Work required —
Write out exactly the lines from the start of the entries through the one that contains "made from it, and", including both.

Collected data
:::

(* ===== verification/Config.v ===== *)
(** * Configuration ([config/mod.rs], [context/app_context.rs], [builder/sbi/nrf.rs])

    The configuration file's data, its validation, the running configuration
    made from it, and the profile that is announced to the NRF. The models of
    the [oasbi] and [openapi_nrf] crates and the [versions] and [uuid] crates
    are parameters, with the fields this program fills in. *)

From stdpp Require Import pretty.
From S2P Require Import Prelude Convert Network NgapContext Http.

(** Types of the SBI crates that the program only passes on or compares. *)
Class SbiModels := {
  NfInstanceId : Type;
  nf_instance_id_eq_dec :: EqDecision NfInstanceId;
  default_nf_instance_id : NfInstanceId;
  UuidError : Type;
  nf_instance_id_from_str : bytes -> Result NfInstanceId UuidError;
  NfType : Type;
  NfTypeNrf : NfType;
  NfTypeAmf : NfType;
  ServiceName : Type;
  service_name_eq_dec :: EqDecision ServiceName;
  service_name_countable :: Countable ServiceName;
  service_name_to_string : ServiceName -> bytes;
  NamfComm : ServiceName;
  NamfEvts : ServiceName;
  NamfMt : ServiceName;
  NamfLoc : ServiceName;
  NnrfNfm : ServiceName;
  UriScheme : Type;
  uri_scheme_to_string : UriScheme -> bytes;
  SbiConversionError : Type;
  SemVer : Type;
  semver_major : SemVer -> Z;
  semver_to_string : SemVer -> bytes;
  ip_to_string : IpAddr -> bytes;
}.

(** A number in decimal, as [Display] writes it. *)
Definition decimal (n : Z) : bytes := ascii_bytes (pretty n).

Section config.
Context `{SbiModels}.

(** ** The configuration file *)

Record Info : Type := MkInfo { version : SemVer; description : bytes }.

(** [config::Configuration], the [configuration] section of the file. *)
Record OmniPathInnerConfig : Type := MkOmniPathInnerConfig {
  amf_name : bytes;
  ngap_ip_list : list IpAddr;
  ngap_port : Z;
  served_guami_list : SbiGuami * list SbiGuami;
  support_tai_list : list Tai;
  plmn_support_list : ConfigPlmnSupportItem * list ConfigPlmnSupportItem;
  support_dnn_list : list bytes;
  nrf_uri : bytes;
  sctp : SctpConfig;
}.

Record Tls : Type := MkTls { pem : bytes; key : bytes }.

Record Sbi : Type := MkSbi {
  scheme : UriScheme;
  register_ip : IpAddr;
  binding_ip : IpAddr;
  sbi_port : Z;
  tls : Tls;
  service_name_list : list ServiceName;
}.

(** [nf_base]'s sections of the file. *)
Inductive RuntimeType : Type := Single | Multi.
Record LoggingConfig : Type := MkLoggingConfig { enable : bool; level : bytes; report_caller : bool }.
Record RuntimeConfig : Type := MkRuntimeConfig { rt_type : RuntimeType }.

Record OmniPathConfig : Type := MkOmniPathConfig {
  info : Info;
  configuration : OmniPathInnerConfig;
  logger : LoggingConfig;
  runtime : RuntimeConfig;
  sbi : Sbi;
}.

(** [impl NfConfig for OmniPathConfig]. *)
Definition get_log_config (c : OmniPathConfig) : LoggingConfig := logger c.
Definition get_runtime_config (c : OmniPathConfig) : RuntimeConfig := runtime c.

Fixpoint join (sep : bytes) (l : list bytes) : bytes :=
  match l with
  | [] => []
  | [x] => x
  | x :: l => x ++ sep ++ join sep l
  end.

(** [get_ip_uri]: [{scheme}://{register_ip}:{port}]. *)
Definition get_ip_uri (s : Sbi) : bytes :=
  uri_scheme_to_string (scheme s) ++ ascii_bytes "://" ++ ip_to_string (register_ip s) ++
  ascii_bytes ":" ++ decimal (sbi_port s).

Definition display_slice (input : list ServiceName) : bytes :=
  join (ascii_bytes ", ") (service_name_to_string <$> input).

(** ** Validation *)

Inductive ValidationError : Type :=
| MinItems (field : string) (minimum : nat)
| Custom (field : string) (message : bytes).

(** [enum_list]. *)
Definition enum_list (enumerate val : list ServiceName) : Result unit bytes :=
  if forallb (fun item => bool_decide (item ∈ enumerate)) val then Ok ()
  else Err (ascii_bytes "Not all elements in " ++ display_slice val ++
    ascii_bytes " are present in " ++ display_slice enumerate ++ ascii_bytes ".").

Definition min_items {A : Type} (field : string) (minimum : nat) (l : list A) : list ValidationError :=
  if (minimum <=? length l)%nat then [] else [MinItems field minimum].

Definition amf_services : list ServiceName := [NamfComm; NamfEvts; NamfMt; NamfLoc].

(** The [#[validate]] attributes of [Configuration] and of [Sbi]. *)
Definition validate_configuration (c : OmniPathInnerConfig) : list ValidationError :=
  min_items "supportTaiList" 1 (support_tai_list c) ++
  min_items "supportDnnList" 1 (support_dnn_list c).

Definition validate_sbi (s : Sbi) : list ValidationError :=
  min_items "serviceNameList" 1 (service_name_list s) ++
  match enum_list amf_services (service_name_list s) with
  | Ok _ => []
  | Err message => [Custom "serviceNameList" message]
  end.

Definition validate (c : OmniPathConfig) : Result unit (list ValidationError) :=
  match validate_configuration (configuration c) ++ validate_sbi (sbi c) with
  | [] => Ok ()
  | errors => Err errors
  end.

(** [SerdeValidated], for the one type it is used at; its field is private to
    the module, so [SerdeValidated_new] is the only way to make one. *)
Record SerdeValidated : Type := MkSerdeValidated { inner : OmniPathConfig }.

Definition SerdeValidated_new (value : OmniPathConfig) : Result SerdeValidated (list ValidationError) :=
  match validate value with
  | Ok _ => Ok (MkSerdeValidated value)
  | Err e => Err e
  end.

(** ** The default configuration *)

(** [Default] of the library types. *)
Class SbiDefaults := {
  default_semver : SemVer;
  default_uri_scheme : UriScheme;
  default_guami : SbiGuami;
  default_sbi_plmn_id : SbiPlmnId;
  default_sbi_snssai : SbiSnssai;
  default_uri : bytes;
}.

Definition IPV4_LOCALHOST : IpAddr := V4 0x7F000001.

Definition default_plmn_support_item `{SbiDefaults} : ConfigPlmnSupportItem :=
  MkPlmnSupport default_sbi_plmn_id (default_sbi_snssai, []).

Definition default_inner_config `{SbiDefaults} : OmniPathInnerConfig :=
  MkOmniPathInnerConfig [] [] 0 (default_guami, []) [] (default_plmn_support_item, []) [] default_uri
    (MkSctpConfig 0 0 0 0).

Definition default_sbi `{SbiDefaults} : Sbi :=
  MkSbi default_uri_scheme IPV4_LOCALHOST IPV4_LOCALHOST 0 (MkTls [] []) [].

(** [OmniPathConfig::default()]. *)
Definition default_omnipath_config `{SbiDefaults} : OmniPathConfig :=
  MkOmniPathConfig (MkInfo default_semver []) default_inner_config (MkLoggingConfig false [] false)
    (MkRuntimeConfig Multi) default_sbi.

(** ** Addresses in the file *)

(** The parser of addresses and the resolver of the host. *)
Class NameService (E : Type) := {
  ip_from_str : bytes -> option IpAddr;
  to_socket_addrs : bytes -> Z -> Result (list SocketAddr) E;
}.

Inductive ResolveError (E : Type) : Type :=
| LookupError (e : E)
| CouldNotResolve (host : bytes).
Arguments LookupError {E} e.
Arguments CouldNotResolve {E} host.

Definition resolve_ip_or_hostname {E : Type} `{NameService E} (s : bytes) : Result IpAddr (ResolveError E) :=
  match ip_from_str s with
  | Some ip_addr => Ok ip_addr
  | None =>
      let? addresses := map_err LookupError (to_socket_addrs s 80) in
      match addresses with
      | socket_addr :: _ => Ok socket_addr.1
      | [] => Err (CouldNotResolve s)
      end
  end.

(** [deserialize_ip_addr]. *)
Definition deserialize_ip_addr {E : Type} `{NameService E} (string : bytes) : Result IpAddr (ResolveError E) :=
  resolve_ip_or_hostname string.

(** The loop of [deserialize_ip_list]. *)
Fixpoint deserialize_ip_list {E : Type} `{NameService E} (strings : list bytes) (ip_addrs : list IpAddr) :
    Result (list IpAddr) (ResolveError E) :=
  match strings with
  | [] => Ok ip_addrs
  | s :: strings =>
      let? ip_addr := resolve_ip_or_hostname s in
      deserialize_ip_list strings (ip_addrs ++ [ip_addr])
  end.

(** ** The running configuration ([app_context.rs]) *)

Inductive TransportProtocol : Type := Tcp.
Inductive NfServiceStatus : Type := ServiceRegistered.

Record IpEndPoint : Type := MkIpEndPoint {
  transport : option TransportProtocol;
  ipv4_address : option Z;
  ipv6_address : option Z;
}.

Record NfServiceVersion : Type := MkNfServiceVersion {
  api_full_version : bytes;
  api_version_in_uri : bytes;
}.

Record NfService1 : Type := MkNfService1 {
  api_prefix : option bytes;
  service_instance_id : bytes;
  service_name : ServiceName;
  versions : list NfServiceVersion;
  service_scheme : UriScheme;
  nf_service_status : NfServiceStatus;
  ip_end_points : list IpEndPoint;
}.

Record Configuration : Type := MkConfiguration {
  c_name : bytes;
  c_nf_id : NfInstanceId;
  c_ngap_ips : list IpAddr;
  c_ngap_port : Z;
  c_served_guami_list : SbiGuami * list SbiGuami;
  c_support_dnn_list : list bytes;
  c_support_tai_list : list Tai;
  c_plmn_support_list : ConfigPlmnSupportItem * list ConfigPlmnSupportItem;
  c_tnl_weight_factor : Z;
  c_nf_services : list NfService1;
}.

(** The address, in the field of its family. *)
Definition ip_endpoint (ip : IpAddr) : IpEndPoint :=
  match ip with
  | V4 v4 => MkIpEndPoint (Some Tcp) (Some v4) None
  | V6 v6 => MkIpEndPoint (Some Tcp) None (Some v6)
  end.

Definition build_nf_services (valid_config : SerdeValidated) : list NfService1 :=
  let config := inner valid_config in
  let api_prefix := Some (get_ip_uri (sbi config)) in
  let version_uri := ascii_bytes "v" ++ decimal (semver_major (version (info config))) in
  imap (fun i service_name =>
    MkNfService1 api_prefix (decimal (Z.of_nat i)) service_name
      [MkNfServiceVersion (semver_to_string (version (info config))) version_uri]
      (scheme (sbi config)) ServiceRegistered [ip_endpoint (register_ip (sbi config))])
    (service_name_list (sbi config)).

(** [Configuration::new]; [nf_id] is the fresh [Uuid::new_v4()]. *)
Definition Configuration_new (nf_id : NfInstanceId) (valid_config : SerdeValidated) : Configuration :=
  let c := configuration (inner valid_config) in
  MkConfiguration (amf_name c) nf_id (ngap_ip_list c) (ngap_port c) (served_guami_list c)
    (support_dnn_list c) (support_tai_list c) (plmn_support_list c) 0
    (build_nf_services valid_config).

(** [AppContextInner]: two [ArcSwap] cells, read and replaced as wholes. *)
Record AppContext : Type := MkAppContext { app_config : Configuration; app_sbi : Sbi }.

Definition AppContext_initialize (nf_id : NfInstanceId) (config : SerdeValidated) : AppContext :=
  MkAppContext (Configuration_new nf_id config) (sbi (inner config)).

(** [get_global_app_context] on the cell [APP_CONTEXT]. *)
Definition get_or_init_app_context `{SbiDefaults} (nf_id : NfInstanceId) (cell : option AppContext) :
    outcome AppContext :=
  match cell with
  | Some a => Returns a
  | None =>
      let! config := unwrap (SerdeValidated_new default_omnipath_config) in
      Returns (AppContext_initialize nf_id config)
  end.

Definition update_config (nf_id : NfInstanceId) (valid_config : SerdeValidated) (a : AppContext) : AppContext :=
  MkAppContext (Configuration_new nf_id valid_config) (sbi (inner valid_config)).

Definition get_config (a : AppContext) : Configuration := app_config a.
Definition get_sbi_config (a : AppContext) : Sbi := app_sbi a.
Definition get_nf_id (a : AppContext) : NfInstanceId := c_nf_id (get_config a).

(** [commit_config]: the update on the clone it works on, and the store. *)
Definition commit_config (update_fn : Configuration -> Configuration) (clone : Configuration)
    (a : AppContext) : AppContext :=
  MkAppContext (update_fn clone) (app_sbi a).

(** What the NGAP handlers read of it. *)
Definition amf_configuration (c : Configuration) : AmfConfiguration :=
  MkAmfConfiguration (c_name c) (c_served_guami_list c) (c_support_tai_list c) (c_plmn_support_list c).

(** ** The profile for the NRF ([builder/sbi/nrf.rs]) *)

Inductive NfStatus : Type := NfRegistered.

Record AmfInfo : Type := MkAmfInfo {
  ai_region_id : Z;
  ai_set_id : Z;
  ai_guami_list : list SbiGuami;
  ai_tai_list : list Tai;
}.

Record NfProfile1Unchecked : Type := MkNfProfile1Unchecked {
  np_nf_instance_id : NfInstanceId;
  np_nf_type : NfType;
  np_nf_status : NfStatus;
  np_amf_info : option AmfInfo;
  np_plmn_list : list SbiPlmnId;
  np_nf_services : list NfService1;
  np_ipv4_addresses : list Z;
  np_ipv6_addresses : list Z;
}.

(** The checked profile of the crate and its constructor. *)
Class ProfileModels := {
  NfProfile1 : Type;
  profile_try_from : NfProfile1Unchecked -> Result NfProfile1 SbiConversionError;
}.

Inductive ModelBuildError : Type := InvalidConversion (e : SbiConversionError).

Definition unchecked_profile (config : Configuration) (sbi : Sbi) : NfProfile1Unchecked :=
  let amf_id := guami_amf_id (c_served_guami_list config).1 in
  let amf_info :=
    MkAmfInfo (region_id amf_id) (set_id amf_id)
      ((c_served_guami_list config).1 :: (c_served_guami_list config).2) (c_support_tai_list config) in
  let plmn_list :=
    plmn_id <$> (c_plmn_support_list config).1 :: (c_plmn_support_list config).2 in
  let '(ipv4, ipv6) :=
    match register_ip sbi with V4 v4 => ([v4], []) | V6 v6 => ([], [v6]) end in
  MkNfProfile1Unchecked (c_nf_id config) NfTypeAmf NfRegistered (Some amf_info) plmn_list
    (c_nf_services config) ipv4 ipv6.

Definition build_nf_profile `{ProfileModels} (a : AppContext) : Result NfProfile1 ModelBuildError :=
  map_err InvalidConversion (profile_try_from (unchecked_profile (get_config a) (get_sbi_config a))).
End config.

:::

Your solution —
(* ===== verification/Config.v ===== *)
(** * Configuration ([config/mod.rs], [context/app_context.rs], [builder/sbi/nrf.rs])

    The configuration file's data, its validation, the running configuration
    made from it, and the profile that is announced to the NRF. The models of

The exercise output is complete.